Bonjour,
Merci pour ce site, je viens de parcourir les réponses et j’ai encore des questions !
En couple (hétéro) depuis quelque mois avec un homme plus âgé que moi, j’ai du mal à parler de notre sexualité avec lui. J’adore faire l’amour et me considère assez ouverte à ce niveau. Sauf qu’il y a pour moi quelque soucis, d’une part il a souvent envie mais a des difficultés à bander ou tenir une érection, et invoque la fatigue. Je sens que cela le frustre énormément et le blesse dans sa « virilité ». (Oui c’est son côté matcho, on fait avec). Du coup, les préliminaires sont souvent passés à la trappe, ce qui me frustre un peu. Mais surtout il a une manière très tendre de faire l’amour, ce qui est très nouveau pour moi et agréable. Sauf que malgré mes revendications féministes, j’aime beaucoup quand c’est un peu brutal et rapide. J’ai mis trois semaines à lui avouer que j’adorais la fessée. Et là j’avoue que je bloque. Je ne sais pas comment lui parler de mes envies… Il m’a demandé si je trouvais qu’il faisait l’amour comme une fille et du coup
j’ai très peur de le blesser en lui parlant de mes envies. Il est assez sensible sur ce sujet. Voila du coup, comment on dit à un matcho qu’on aime que c’est pas parce qu’il bande pas comme un taureau qu’on aime pas faire l’amour avec lui et qu’on adorerait qu’il nous maltraite un peu plus en terme de pénétration… ?
Merci d’avance,
A bientôt,
Bonjour bonjour,
Ahhhh… L’éternelle obsession des mecs cis pour leur pénis -sa taille, sa rigidité, sa vie, son œuvre…- en voilà une question intéressante mais pas simple! Il faut dire, pour leur défense, que TOUT est fait pour qu’on associe le phallus à la puissance et à la virilité et, comme toutes les idées ou habitudes construites depuis le berceau, ça prend du temps (plein) et de l’énergie (beaucoup) pour les détricoter. Si tu ajoutes à ça qu’on n’apprend pas vraiment aux meufs à exprimer leurs envies ni aux mecs à leur demander, forcément ça ne facilite pas la communication sur le sujet :)

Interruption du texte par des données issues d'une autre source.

(* ===== verification/Text.v ===== *)
(** * Text: the string operations the sources use

    A Rust [String] or [&str] is a [string] of bytes that hold UTF-8.  This
    file writes out the standard-library operations on it that the canisters
    call: the split into [char]s, [trim], the ASCII case operations, prefix
    and substring tests, the decimal text of integers and its parser, and the
    hexadecimal codecs.  Everything computes. *)

From S2P Require Import Prelude.
From Stdlib Require Import Ascii Strings.Byte.

(** ** Characters *)

Definition byte_of (a : ascii) : N := N_of_ascii a.

(** A UTF-8 continuation byte has the bit pattern [10xxxxxx]. *)
Definition is_cont (a : ascii) : bool := (128 <=? byte_of a)%N && (byte_of a <? 192)%N.

(** [str::chars]: one group of bytes per character. *)
Fixpoint chars (s : string) : list string :=
  match s with
  | EmptyString => []
  | String a s' =>
      match s' with
      | String b _ =>
          if is_cont b
          then match chars s' with
               | g :: gs => String a g :: gs
               | [] => [String a EmptyString]
               end
          else String a EmptyString :: chars s'
      | EmptyString => [String a EmptyString]
      end
  end.

(** [collect::<String>] of a sequence of characters. *)
Fixpoint concat_str (l : list string) : string :=
  match l with
  | [] => EmptyString
  | g :: l' => g +:+ concat_str l'
  end.

Fixpoint str_bytes (s : string) : list ascii :=
  match s with EmptyString => [] | String a s' => a :: str_bytes s' end.

(** [str::len] counts bytes, [chars().count()] counts characters. *)
Definition str_len (s : string) : N := N.of_nat (String.length s).
Definition char_count (s : string) : N := N.of_nat (length (chars s)).
Module FactoryErrorDisplay.
Import FactoryError.
Definition to_string (error : FactoryError.t) : string :=
  match error with
  | FactoryPaused pause => "factory is paused: pause=" +:+ display_bool pause
  | InvalidAmount value => "invalid amount: " +:+ value
  | GrossBelowRequiredMinimum provided required =>
      "gross amount below required minimum: provided=" +:+ provided
      +:+ ", required=" +:+ required
  | SessionNotFound session_id => "session not found: " +:+ session_id
  | EscrowClaimNotFound session_id => "escrow claim not found: " +:+ session_id
  | RegistryRecordNotFound canister_id => "registry record not found: " +:+ canister_id
  | InvalidDeathReport reason => "invalid death report: " +:+ reason
  | InvalidReproduction reason => "invalid reproduction: " +:+ reason
  | UnauthorizedReproduction caller =>
      "caller is not a registered living automaton: " +:+ caller
  | ReproductionIneligible reason => "reproduction eligibility failed: " +:+ reason
  | RepositoryStrategyNotFound strategy_id =>
      "repository strategy not found: " +:+ strategy_id
  | RepositoryStrategyAlreadyExists strategy_id =>
      "repository strategy already exists: " +:+ strategy_id
  | RepositoryStrategyDeprecated strategy_id =>
      "repository strategy is deprecated: " +:+ strategy_id
  | RepositoryStrategyRevoked strategy_id =>
      "repository strategy is revoked: " +:+ strategy_id
  | RepositoryStrategyIncompatibleChain strategy_id requested_chain =>
      "repository strategy " +:+ strategy_id +:+ " is incompatible with spawn chain "
      +:+ SpawnChain.as_str requested_chain
  | UnauthorizedAdmin caller => "caller is not an admin: " +:+ caller
  | UnauthorizedSteward caller session_id =>
      "caller is not the steward for session " +:+ session_id +:+ ": " +:+ caller
  | InvalidStewardProof reason => "invalid factory steward proof: " +:+ reason
  | InvalidOperationalConfig field message =>
      "invalid factory operational config " +:+ field +:+ ": " +:+ message
  | UnauthorizedRoomPoster caller =>
      "caller is not a registered automaton room poster: " +:+ caller
  | EmptyRoomMessageBody => "room message body is empty after trimming"
  | RoomMessageBodyTooLarge provided_bytes max_bytes =>
      "room message body exceeds limit: provided_bytes=" +:+ pretty provided_bytes
      +:+ ", max_bytes=" +:+ pretty max_bytes
  | TooManyRoomMentions provided max_mentions =>
      "room message mentions exceed limit: provided=" +:+ pretty provided
      +:+ ", max_mentions=" +:+ pretty max_mentions
  | InvalidRoomContentType value => "invalid room content type: " +:+ value
  | InvalidRoomMessageJson message => "invalid room message json: " +:+ message
  | InvalidPaginationLimit limit => "pagination limit must be positive: " +:+ pretty limit
  | InvalidRepositoryStrategy field message =>
      "invalid repository strategy field " +:+ field +:+ ": " +:+ message
  | QuoteTermsHashMismatch expected received =>
      "quote terms hash mismatch: expected=" +:+ expected +:+ ", received=" +:+ received
  | PaymentNotSettled session_id status =>
      "payment not settled for session " +:+ session_id +:+ ": status="
      +:+ PaymentStatus.as_str status
  | SessionExpired session_id expires_at =>
      "session expired: " +:+ session_id +:+ " at " +:+ pretty expires_at
  | IllegalSessionTransition session_id from_state event =>
      "illegal session transition: " +:+ session_id +:+ " state="
      +:+ SpawnSessionState.as_str from_state +:+ " event=" +:+ event
  | SessionNotRetryable session_id state =>
      "session not retryable: " +:+ session_id +:+ " state=" +:+ SpawnSessionState.as_str state
  | SessionNotRefundable session_id state payment_status =>
      "session not refundable: " +:+ session_id +:+ " state="
      +:+ SpawnSessionState.as_str state +:+ " payment_status="
      +:+ PaymentStatus.as_str payment_status
  | SessionNotReadyForSpawn session_id state =>
      "session not ready for spawn: " +:+ session_id +:+ " state="
      +:+ SpawnSessionState.as_str state
  | ControllerInvariantViolation canister_id =>
      "controller invariant violation for " +:+ canister_id
  | AutomatonBootstrapVerificationFailed canister_id failures =>
      "automaton bootstrap verification failed for " +:+ canister_id +:+ ": "
      +:+ join "; " failures
  | AutomatonRuntimeNotFound canister_id => "automaton runtime not found: " +:+ canister_id
  | MissingChildRuntimeConfig field => "missing child runtime config: " +:+ field
  | InvalidChildRuntimeConfig field message =>
      "invalid child runtime config: " +:+ field +:+ ": " +:+ message
  | ManagementCallFailed method message =>
      "management canister call failed: method=" +:+ method +:+ " message=" +:+ message
  | RpcRequestFailed operation endpoint category code message =>
      "rpc request failed: operation=" +:+ operation +:+ " endpoint=" +:+ endpoint
      +:+ " category=" +:+ RpcFailureCategory.as_str category
      +:+ match code with Some code => " code=" +:+ pretty code | None => "" end
      +:+ " message=" +:+ message
  | InvalidVersionCommit value => "invalid version commit: " +:+ value
  | InvalidSha256 value => "invalid sha256 hex: " +:+ value
  | ArtifactHashMismatch expected actual =>
      "artifact sha256 mismatch: expected=" +:+ expected +:+ ", actual=" +:+ actual
  | NoPendingArtifactUpload => "no pending artifact upload"
  | ArtifactUploadIncomplete expected received =>
      "artifact upload incomplete: expected=" +:+ pretty expected
      +:+ ", received=" +:+ pretty received
  | ArtifactUploadTooLarge expected attempted =>
      "artifact upload too large: expected=" +:+ pretty expected
      +:+ ", attempted=" +:+ pretty attempted
  | InsufficientCyclesPool available required =>
      "insufficient cycles pool: available=" +:+ pretty available
      +:+ ", required=" +:+ pretty required
  | InsufficientCyclesForOperation operation available required =>
      "insufficient cycles for operation " +:+ operation +:+ ": available="
      +:+ pretty available +:+ ", required=" +:+ pretty required
  end.
End FactoryErrorDisplay.
(* ===== verification/Externals.v ===== *)
(** * Externals: code the factory calls and the repository does not contain

    Cryptographic digests, candid and JSON codecs, ECDSA recovery and principal
    parsing come from third-party crates.  They are the fields of one class;
    [ExternalsOk] states the documented facts about them that some properties
    rely on (the digest sizes).  [toy_externals] is a concrete instance on
    which the examples compute. *)

From S2P Require Import Prelude Text SpawnProtocol Types.
From Stdlib Require Import Ascii Strings.Byte.

(** The fields of a recipe JSON that [parse_recipe_summary] decodes. *)
Module StrategyRecipeSummary.
Record t := mk {
  template_id : string;
  chain_id : N;
  protocol : string;
  primitive : string;
}.
End StrategyRecipeSummary.

Class Externals := {
  (** [sha3::Keccak256::digest] and [sha2::Sha256::digest]. *)
  keccak256 : list byte -> list byte;
  sha256 : list byte -> list byte;
  (** [candid::encode_one] of a steward command. *)
  encode_command : FactoryStewardCommand.t -> list byte;
  (** [k256]: [Signature::from_slice] and [VerifyingKey::recover_from_prehash]
      followed by [to_encoded_point(false)]; errors are their [Display]. *)
  Signature : Type;
  signature_from_slice : list byte -> result string Signature;
  recover_from_prehash : list byte -> Signature -> N -> result string (list byte);
  (** [serde_json::from_str::<Value>] as its error, if any, and
      [serde_json::from_str::<StrategyRecipeSummary>]. *)
  json_error : string -> option string;
  recipe_from_json : string -> result string StrategyRecipeSummary.t;
  (** [candid::Principal::from_text]. *)
  principal_from_text : string -> result string Principal;
}.

Class ExternalsOk (ext : Externals) : Prop := {
  length_keccak256 : forall message, length (keccak256 message) = 32;
  length_sha256 : forall message, length (sha256 message) = 32;
}.

Definition as_bytes (s : string) : list byte := Ascii.byte_of_ascii <$> str_bytes s.

(** [derive_claim_id]. *)
Definition derive_claim_id `{Externals} (session_id : string) : string :=
  hex_encode_prefixed (keccak256 (as_bytes session_id)).

(** A stand-in for the digests: the message cut or padded to 32 bytes. *)
Definition toy_digest (message : list byte) : list byte :=
  take 32 (message ++ replicate 32 x00).

Definition toy_command (command : FactoryStewardCommand.t) : list byte :=
  match command with
  | FactoryStewardCommand.RetrySpawnSession session_id => x00 :: as_bytes session_id
  | FactoryStewardCommand.ClaimSpawnRefund session_id => x01 :: as_bytes session_id
  end.

#[local] Instance toy_externals : Externals := {
  keccak256 := toy_digest;
  sha256 := toy_digest;
  encode_command := toy_command;
  Signature := list byte;
  signature_from_slice := fun bytes => Ok bytes;
  recover_from_prehash := fun _ signature _ => Ok (x04 :: signature);
  json_error := fun text => if is_empty text then Some "EOF" else None;
  recipe_from_json := fun text => Ok (StrategyRecipeSummary.mk text 8453 "p" "q");
  principal_from_text := fun text => if is_empty text then Err "empty" else Ok text;
}.

Lemma toy_externals_ok : ExternalsOk toy_externals.
Proof.
  split; intros message; simpl; unfold toy_digest;
    rewrite length_take, length_app, length_replicate; lia.
Qed.
(* ===== verification/Samples.v ===== *)
(** * Samples: concrete values the witnesses compute on

    A session, its claim and a state that holds them; nothing here models
    code. *)

From S2P Require Import Prelude Text SpawnProtocol Types State.

Module Samples.

Definition config : SpawnConfig.t :=
  SpawnConfig.mk SpawnChain.Base 1 [] []
    (ProviderConfig.mk None InferenceTransport.default OpenRouterReasoningLevel.default).

Definition session (current : SpawnSessionState.t) (payment : PaymentStatus.t)
    : SpawnSession.t := {|
  SpawnSession.name := None;
  SpawnSession.constitution := None;
  SpawnSession.session_id := "s";
  SpawnSession.claim_id := "0xc";
  SpawnSession.steward_address := "0xs";
  SpawnSession.chain := SpawnChain.Base;
  SpawnSession.asset := SpawnAsset.Usdc;
  SpawnSession.gross_amount := "75";
  SpawnSession.platform_fee := "5";
  SpawnSession.creation_cost := "45";
  SpawnSession.net_forward_amount := "25";
  SpawnSession.quote_terms_hash := "0xq";
  SpawnSession.expires_at := 1000;
  SpawnSession.state := current;
  SpawnSession.retryable := false;
  SpawnSession.refundable := false;
  SpawnSession.payment_status := payment;
  SpawnSession.last_scanned_block := None;
  SpawnSession.automaton_canister_id := None;
  SpawnSession.automaton_evm_address := None;
  SpawnSession.release_tx_hash := None;
  SpawnSession.release_broadcast_at := None;
  SpawnSession.release_broadcast := None;
  SpawnSession.parent_id := None;
  SpawnSession.origin := None;
  SpawnSession.generation := None;
  SpawnSession.parent_constitution_hash := None;
  SpawnSession.memory_dowry := None;
  SpawnSession.inherited_strategy_stats := None;
  SpawnSession.royalty_allocations := None;
  SpawnSession.child_ids := [];
  SpawnSession.selected_strategies := [];
  SpawnSession.config := config;
  SpawnSession.created_at := 1;
  SpawnSession.updated_at := 1;
|}.

Definition claim (paid : string) (payment : PaymentStatus.t) : EscrowClaim.t := {|
  EscrowClaim.session_id := "s";
  EscrowClaim.claim_id := "0xc";
  EscrowClaim.quote_terms_hash := "0xq";
  EscrowClaim.payment_address := "0xp";
  EscrowClaim.chain := SpawnChain.Base;
  EscrowClaim.asset := SpawnAsset.Usdc;
  EscrowClaim.required_gross_amount := "75";
  EscrowClaim.paid_amount := paid;
  EscrowClaim.payment_status := payment;
  EscrowClaim.last_scanned_block := None;
  EscrowClaim.payment_evidence_block_number := None;
  EscrowClaim.payment_evidence_block_hash := None;
  EscrowClaim.payment_evidence_increment := None;
  EscrowClaim.payment_evidence := [];
  EscrowClaim.refundable := false;
  EscrowClaim.refunded_at := None;
  EscrowClaim.refund_broadcast := None;
  EscrowClaim.created_at := 1;
  EscrowClaim.updated_at := 1;
|}.

Definition initial : FactoryState.t := default_state ∅.

Definition state_with (stored : SpawnSession.t) : FactoryState.t :=
  initial <| FactoryState.sessions := {["s" := stored]} |>.

Definition state_with_claim (stored : SpawnSession.t) (stored_claim : EscrowClaim.t)
    : FactoryState.t :=
  state_with stored <| FactoryState.escrow_claims := {["s" := stored_claim]} |>.

End Samples.
(** The delta of a loaded state makes the storage load the next one. *)
Lemma load_persist_delta storage current next :
  load_state storage = Some current ->
  load_state (persist_delta current next storage) = Some next
  /\ FactoryStableStorage.spawn_provider_secrets (persist_delta current next storage)
     = FactoryStableStorage.spawn_provider_secrets storage.
Proof.
  intros Hload. split; [|done]. unfold load_state in Hload.
  destruct (supported_schema storage) eqn:Hschema; [|done]. injection Hload as Hload.
  assert (Hcurrent := f_equal FactoryState.audit_log Hload). cbn in Hcurrent.
  unfold load_state.
  assert (supported_schema (persist_delta current next storage) = true) as ->.
  { unfold supported_schema. cbn. rewrite set_cell_eq. reflexivity. }
  cbn. rewrite !set_cell_eq. rewrite (sync_audit_log_correct _ _ _ Hcurrent).
  assert (Hsync :
    sync_collection (FactoryState.repository_strategies current)
      (FactoryState.repository_strategies next)
      (FactoryStableStorage.repository_strategies storage)
      = FactoryState.repository_strategies next
    /\ sync_collection (FactoryState.sessions current) (FactoryState.sessions next)
      (FactoryStableStorage.sessions storage) = FactoryState.sessions next
    /\ sync_collection (FactoryState.escrow_claims current) (FactoryState.escrow_claims next)
      (FactoryStableStorage.escrow_claims storage) = FactoryState.escrow_claims next
    /\ sync_collection (FactoryState.registry current) (FactoryState.registry next)
      (FactoryStableStorage.registry storage) = FactoryState.registry next
    /\ sync_collection (FactoryState.runtimes current) (FactoryState.runtimes next)
      (FactoryStableStorage.runtimes storage) = FactoryState.runtimes next
    /\ sync_collection (FactoryState.room_messages current) (FactoryState.room_messages next)
      (FactoryStableStorage.room_messages storage) = FactoryState.room_messages next
    /\ sync_collection (FactoryState.scheduler_jobs current) (FactoryState.scheduler_jobs next)
      (FactoryStableStorage.scheduler_jobs storage) = FactoryState.scheduler_jobs next).
  { rewrite <-Hload. split_and!; apply sync_collection_correct. }
  destruct Hsync as (-> & -> & -> & -> & -> & -> & ->). f_equal.
  unfold set_cell. case_bool_decide as Hconfig; [apply into_state_config_of|].
  apply (config_of_inj_into current); [done|]. by subst current.
Qed.

(** C36 - the stable storage implements one memory cell.  From storage that loads
    state [current], [mutate] runs the writer on [current]; whatever the writer
    returns, the storage then loads exactly the state the writer left, and the
    provider secrets, which have a memory of their own, are untouched.  A trap
    of the writer traps. *)
Theorem mutate_refines {E A} (writer : M FactoryState.t E A) storage current :
  load_state storage = Some current ->
  match writer current with
  | Done result next => exists storage',
      mutate writer storage = Done result storage'
      /\ load_state storage' = Some next
      /\ FactoryStableStorage.spawn_provider_secrets storage'
         = FactoryStableStorage.spawn_provider_secrets storage
  | Fail error next => exists storage',
      mutate writer storage = Fail error storage'
      /\ load_state storage' = Some next
      /\ FactoryStableStorage.spawn_provider_secrets storage'
         = FactoryStableStorage.spawn_provider_secrets storage
  | Trap => mutate writer storage = Trap
  end.
Proof.
  intros Hload. unfold mutate. rewrite Hload.
  destruct (writer current) as [result next|error next|]; [| |done];
    (eexists; split; [reflexivity|]; by apply load_persist_delta).
Qed.
Definition backoff_delay_ms (consecutive_failures : N) : N :=
  let shift := N.min (saturating_sub consecutive_failures 1) 16 in
  let multiplier := N.shiftl 1 shift in
  N.min (saturating_mul 64 INITIAL_BACKOFF_MS multiplier) MAX_BACKOFF_MS.

(** ** Enqueueing *)

Definition clear_lease (job : SchedulerJob.t) : SchedulerJob.t :=
  job <| SchedulerJob.leased_at_ms := None |> <| SchedulerJob.leased_until_ms := None |>.

Definition polls_remain (state : FactoryState.t) : bool :=
  existsb session_needs_payment_poll (btree_values (FactoryState.sessions state)).

Definition sync_payment_poll_job_in_state (now_ms : N) (state : FactoryState.t)
    : FactoryState.t :=
  if negb (polls_remain state) then
    state <| FactoryState.scheduler_jobs ::= alter (fun job =>
        if job_has_live_lease job now_ms then job
        else clear_lease (job <| SchedulerJob.status := SchedulerJobStatus.Completed |>
                              <| SchedulerJob.next_run_at_ms := None |>))
      PAYMENT_POLL_JOB_ID |>
  else
    let job := default (payment_poll_job now_ms)
      (FactoryState.scheduler_jobs state !! PAYMENT_POLL_JOB_ID) in
    let job :=
      if job_has_live_lease job now_ms then job
      else clear_lease
        (job <| SchedulerJob.next_run_at_ms ::= fun next => Some (N.min (default now_ms next) now_ms) |>
             <| SchedulerJob.status := SchedulerJobStatus.Pending |>) in
    state <| FactoryState.scheduler_jobs ::= <[PAYMENT_POLL_JOB_ID := job]> |>.

Definition enqueue_spawn_execution_in_state (session_id : string) (now_ms : N)
    (state : FactoryState.t) : FactoryState.t :=
  let job_id := spawn_job_id session_id in
  let job := default (spawn_execution_job session_id now_ms)
    (FactoryState.scheduler_jobs state !! job_id) in
  let job :=
    if job_has_live_lease job now_ms then job
    else clear_lease (job <| SchedulerJob.status := SchedulerJobStatus.Pending |>
                          <| SchedulerJob.next_run_at_ms := Some now_ms |>) in
  state <| FactoryState.scheduler_jobs ::= <[job_id := job]> |>.

(** ** Leasing *)

(** The order of the [(u64, String)] pairs that [due_jobs.sort()] sorts. *)
Definition due_le : relation (N * string) := fun p q =>
  (p.1 < q.1)%N \/ p.1 = q.1 /\ String.le p.2 q.2.
#[export] Instance due_le_dec : RelDecision due_le.
Proof. intros p q. unfold due_le. apply _. Defined.

Definition due_key (job : SchedulerJob.t) : N * string :=
  (default (max_uint 64) (SchedulerJob.next_run_at_ms job), SchedulerJob.job_id job).

Definition due_jobs (jobs : gmap string SchedulerJob.t) (now_ms : N) : list (N * string) :=
  merge_sort due_le
    (due_key <$> filter (fun job => job_is_due job now_ms = true) (btree_values jobs)).

Definition lease_job (now_ms : N) (job : SchedulerJob.t) : SchedulerJob.t :=
  job <| SchedulerJob.status := SchedulerJobStatus.Running |>
      <| SchedulerJob.leased_at_ms := Some now_ms |>
      <| SchedulerJob.leased_until_ms := Some (wrapping_add 64 now_ms JOB_LEASE_DURATION_MS) |>
      <| SchedulerJob.last_started_at_ms := Some now_ms |>
      <| SchedulerJob.attempt_count ::= fun count => saturating_add 32 count 1 |>.

Fixpoint lease_each (now_ms : N) (job_ids : list string) (jobs : gmap string SchedulerJob.t)
    : list SchedulerJob.t * gmap string SchedulerJob.t :=
  match job_ids with
  | [] => ([], jobs)
  | job_id :: rest =>
      match jobs !! job_id with
      | None => lease_each now_ms rest jobs
      | Some job =>
          let job := lease_job now_ms job in
          let '(leased, jobs) := lease_each now_ms rest (<[job_id := job]> jobs) in
          (job :: leased, jobs)
      end
  end.

Definition lease_due_jobs (now_ms : N) (limit : nat) (state : FactoryState.t)
    : list SchedulerJob.t * FactoryState.t :=
  let state := refresh_active_job_ids now_ms state in
  let due := take limit (due_jobs (FactoryState.scheduler_jobs state) now_ms) in
  let '(leased, jobs) := lease_each now_ms due.*2 (FactoryState.scheduler_jobs state) in
  (leased, refresh_active_job_ids now_ms (state <| FactoryState.scheduler_jobs := jobs |>)).

(** ** Finishing a job *)

Definition succeed_job (poll_remains_active : bool) (now_ms : N) (job : SchedulerJob.t)
    : SchedulerJob.t :=
  let job := clear_lease (job <| SchedulerJob.last_finished_at_ms := Some now_ms |>)
    <| SchedulerJob.success_count ::= fun count => saturating_add 32 count 1 |>
    <| SchedulerJob.consecutive_failure_count := 0%N |>
    <| SchedulerJob.last_error := None |> in
  match SchedulerJob.kind job with
  | SchedulerJobKind.PaymentPoll =>
      if poll_remains_active
      then job <| SchedulerJob.status := SchedulerJobStatus.Pending |>
               <| SchedulerJob.next_run_at_ms :=
                    Some (wrapping_add 64 now_ms PAYMENT_POLL_INTERVAL_MS) |>
      else job <| SchedulerJob.status := SchedulerJobStatus.Completed |>
               <| SchedulerJob.next_run_at_ms := None |>
  | SchedulerJobKind.SpawnExecution _ =>
      job <| SchedulerJob.status := SchedulerJobStatus.Completed |>
          <| SchedulerJob.next_run_at_ms := None |>
  end.

Definition finalize_job_success (job_id : string) (now_ms : N) (state : FactoryState.t)
    : FactoryState.t :=
  match FactoryState.scheduler_jobs state !! job_id with
  | None => state
  | Some job =>
      refresh_active_job_ids now_ms
        (state <| FactoryState.scheduler_jobs ::=
           <[job_id := succeed_job (polls_remain state) now_ms job]> |>)
  end.

Definition fail_job (poll_remains_active : bool) (failure : SchedulerJobFailure.t) (now_ms : N)
    (job : SchedulerJob.t) : SchedulerJob.t :=
  let job := clear_lease (job <| SchedulerJob.last_finished_at_ms := Some now_ms |>)
    <| SchedulerJob.consecutive_failure_count ::= fun count => saturating_add 32 count 1 |>
    <| SchedulerJob.last_error := Some failure |> in
  match SchedulerJobFailure.action failure with
  | SchedulerFailureAction.Retry =>
      job <| SchedulerJob.status := SchedulerJobStatus.Pending |>
          <| SchedulerJob.next_run_at_ms := Some now_ms |>
  | SchedulerFailureAction.Backoff =>
      job <| SchedulerJob.status := SchedulerJobStatus.Backoff |>
          <| SchedulerJob.next_run_at_ms := Some (wrapping_add 64 now_ms
               (backoff_delay_ms (SchedulerJob.consecutive_failure_count job))) |>
  | SchedulerFailureAction.Skip =>
      job <| SchedulerJob.status := SchedulerJobStatus.Skipped |>
          <| SchedulerJob.next_run_at_ms :=
               match SchedulerJob.kind job with
               | SchedulerJobKind.PaymentPoll =>
                   if poll_remains_active
                   then Some (wrapping_add 64 now_ms PAYMENT_POLL_INTERVAL_MS) else None
               | _ => None
               end |>
  | SchedulerFailureAction.Terminal =>
      job <| SchedulerJob.status := SchedulerJobStatus.Terminal |>
          <| SchedulerJob.next_run_at_ms := None |>
  end.

Definition finalize_job_failure (job_id : string) (failure : SchedulerJobFailure.t) (now_ms : N)
    (state : FactoryState.t) : FactoryState.t :=
  let error_message := job_id +:+ ": " +:+ SchedulerJobFailure.message failure in
  match FactoryState.scheduler_jobs state !! job_id with
  | None => state
  | Some job =>
      refresh_active_job_ids now_ms
        (state <| FactoryState.scheduler_jobs ::=
           <[job_id := fail_job (polls_remain state) failure now_ms job]> |>)
      <| FactoryState.scheduler_runtime ::= fun runtime =>
           runtime <| SchedulerRuntime.last_tick_error := Some error_message |>
                   <| SchedulerRuntime.last_tick_finished_ms := Some now_ms |> |>
  end.

Definition classify_payment_poll_error (error : FactoryError.t) (now_ms : N)
    : SchedulerJobFailure.t :=
  match error with
  | FactoryError.RpcRequestFailed _ _ _ _ message
  | FactoryError.ManagementCallFailed _ message => backoff_failure message now_ms
  | FactoryError.InvalidAmount value =>
      skip_failure SchedulerFailureSource.Deterministic
        ("invalid payment log amount: " +:+ value) now_ms
  | other =>
      skip_failure SchedulerFailureSource.Deterministic
        (FactoryErrorDisplay.to_string other) now_ms
  end.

En ce qui concerne ta question, j’en vois en fait deux : comment faire comprendre à un mec que son érection n’est pas le centre du monde, ni même de la sexualité qu’on partage? et comment parler de ses envies à une personne à l’égo fragile sans qu’elle le prenne comme une attaque ou un reproche?
Chapitre 1: Comment aider son/sa partenaire qui rencontre des difficultés d’érection et semble en souffrir?
Il n’y a pas vraiment une solution miracle qui permettrait de faire disparaître magiquement l’angoisse de performance et/ou de virilité liée aux « pannes ». Qui plus est, c’est un peu un cercle vicieux : plus on y pense, plus ça nous stresse, plus il y a de chances que ça arrive, ce qui nous rend plus tendu·e pour la fois suivante et la tension étant l’ennemie de l’érection, tu vois le truc. Ce n’est pas une fatalité pour autant, et il y a des astuces qui peuvent aider pour décentrer l’attention du pénis et de sa levée (ou non).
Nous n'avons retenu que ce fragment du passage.